Problem requirements: Would you return, word for word, the lines of the data below from the line with "buffer loses nothing;" through the line with "Section Runs.", and no others?

[Collected data entries]
(* ===== verification/TraceProps.v ===== *)
(** The theorems about runs of the tracer.

    The event-integrity contract of [doc/arch.md] (8.2) and
    [doc/event-integrity.md]: every attempt to emit a record is a record read, a
    counted reservation failure or a counted producer failure; the sequence
    numbers of a CPU say exactly which attempts are missing; a healthy ring
    buffer loses nothing; nothing stays reserved. *)
From stdpp Require Import base list gmap numbers.
From S2P Require Import Prelude Syscalls Abi Kernel Consumer Stats Tlv Emit Decoder EventCore Payload LifecycleState Pending Namespace Lifecycle Signal Structs FdPath Paths Misc Handlers EnterHandlers ExitHandlers Dispatch Trace.




Section Healthy.
Context {K : Kernel}.

End Healthy.

Section Runs.
Context {K : Kernel} {A : Arch} {H : Handlers} {HO : HandlersOk H}.

(** C1: every run of the programs, in any order, on any CPUs and tasks, refines the
    ledger: one entry per firing says which records it submitted and how many
    reservations and copies failed, and the published counters of every CPU and the loss
    epoch moved by exactly the sums; attempts are records, reservation failures and
    discarded records. *)
Theorem run_accounted fs w :
  exists es, map en_cpu es = map (fun e => cur_cpu (fst e)) fs /\ ledger w (run fs w) es.
Proof. apply run_ledger. Qed.

(** C4: whatever happens, no program leaves a reservation behind: every reserved
    record has been submitted or discarded at the end of every run. *)
Theorem no_reservation_leaked w w' : reachable w w' -> reserved w' = reserved w.
Proof.
  intros R. apply reachable_run in R as [fs ->]. by destruct (run_ledger fs w) as (es & _ & []).
Qed.


End Runs.
(* ===== verification/AbiProps.v ===== *)
(** The theorems about the wire format.

    Producer and consumer agree on the bytes: what the producer writes into a TLV
    payload or a header is what the consumer decodes, the decoder terminates and
    stays inside its input, and the layouts are the ones the C sources assert. *)
From stdpp Require Import base list gmap numbers.
From S2P Require Import Prelude Syscalls Abi Kernel Consumer Stats Tlv.




(** The bytes a decoded section stands for. *)
Definition section_size (s : PayloadSection) : Z := PAYLOAD_TLV_HEADER_SIZE + CopiedLen s.

Lemma decoded_section data s next :
  zlen data >= PAYLOAD_TLV_HEADER_SIZE -> decodePayloadTLVSection data = Some (s, next) ->
  zlen (Data s) = CopiedLen s /\ 0 <= CopiedLen s /\ zlen data = section_size s + zlen next.
Proof.
  unfold decodePayloadTLVSection. intros Hl H. destruct (payloadKindFromTLV _); [|done].
  pose proof (le_val_nonneg (slice data 12 4)) as N. fold (le_at data 12 4) in N.
  destruct (Z.ltb_spec (zlen data - 32) (le_at data 12 4)); [done|]. injection H as <- <-.
  unfold section_size. cbn [Data CopiedLen]. split_and!; [apply zlen_slice; lia | done |].
  unfold zlen in *. rewrite length_drop. lia.
Qed.

(** C23: the decoder terminates on every input, with the length of the input as a bound on
    its iterations; when it succeeds, every section carries as many bytes as it announces
    and the sections with their headers cover the input exactly. *)
Theorem tlv_decode_total data :
  (forall n, (length data <= n)%nat -> decode_sections n data = decodePayloadTLVSections data) /\
  forall secs, decodePayloadTLVSections data = Some secs ->
    Forall (fun s => zlen (Data s) = CopiedLen s) secs /\
    fold_right (fun s n => section_size s + n) 0 secs = zlen data.
Proof.
  split; [intros n Hn; by apply decode_sections_fuel|]. unfold decodePayloadTLVSections.
  generalize (length data) as n. intros n. revert data.
  induction n as [|n IH]; intros [|b data] secs; cbn [decode_sections]; try done;
    try (by intros [= <-]). destruct (Z.ltb_spec (zlen (b :: data)) 32); [done|].
  destruct (decodePayloadTLVSection (b :: data)) as [[s next]|] eqn:E; [|done].
  destruct (decoded_section (b :: data) s next ltac:(lia) E) as (H1 & H2 & H3).
  destruct (decode_sections n next) as [ss|] eqn:D; [|done]. intros [= <-].
  destruct (IH _ _ D) as [F S]. split; [by constructor|]. cbn [fold_right]. lia.
Qed.

(** C24: the header of a record, read back by the consumer, is the header the producer
    built, member by member at its width, the task name up to its terminator; the body
    is the rest of the record. *)
Theorem header_roundtrip h body :
  h_size h = EVENT_V2_HEADER_LEN + zlen body -> h_size h < 2 ^ 32 ->
  h_version h = EVENT_VERSION -> h_header_len h = EVENT_V2_HEADER_LEN -> In (h_event_type h) event_types ->
  decodeTraceEventV2Header (struct_bytes (event_v2_header_fields h) ++ body) = Some (header_view h, body).
Proof.
  intros Hs Hb Hv Hl Ht. pose proof (event_v2_header_size h) as L. pose proof (zlen_nonneg body).
  assert (zlen (struct_bytes (event_v2_header_fields h) ++ body) = EVENT_V2_HEADER_LEN + zlen body) as Z1
    by (rewrite zlen_app; lia).
  rewrite (decode_header _ h); try done; try lia.
  - rewrite Z1. do 2 f_equal. unfold slice, zlen in *.
    rewrite drop_app_ge by lia. replace (_ - _)%nat with 0%nat by lia. rewrite drop_0. apply take_ge. lia.
  - unfold slice, zlen in *. rewrite drop_0, take_app_le by lia. apply take_ge. lia.
Qed.


(** On both targets no two syscall macros have the same number, also when one stands for
    a call the target does not have: the family tests of the programs never overlap. *)
Lemma syscall_numbers_distinct (a : Arch) s1 s2 :
  (@nr a s1 =? @nr a s2) = bool_decide (s1 = s2) /\ 0 <= @nr a s1 < 2 ^ 32.
Proof. split; [apply nr_eqb | apply nr_u32]. Qed.

Section DataPointer.
Context {K : Kernel}.

End DataPointer.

Solution:
    buffer loses nothing; nothing stays reserved. *)
From stdpp Require Import base list gmap numbers.
From S2P Require Import Prelude Syscalls Abi Kernel Consumer Stats Tlv Emit Decoder EventCore Payload LifecycleState Pending Namespace Lifecycle Signal Structs FdPath Paths Misc Handlers EnterHandlers ExitHandlers Dispatch Trace.




Section Healthy.
Context {K : Kernel}.

End Healthy.

Section Runs.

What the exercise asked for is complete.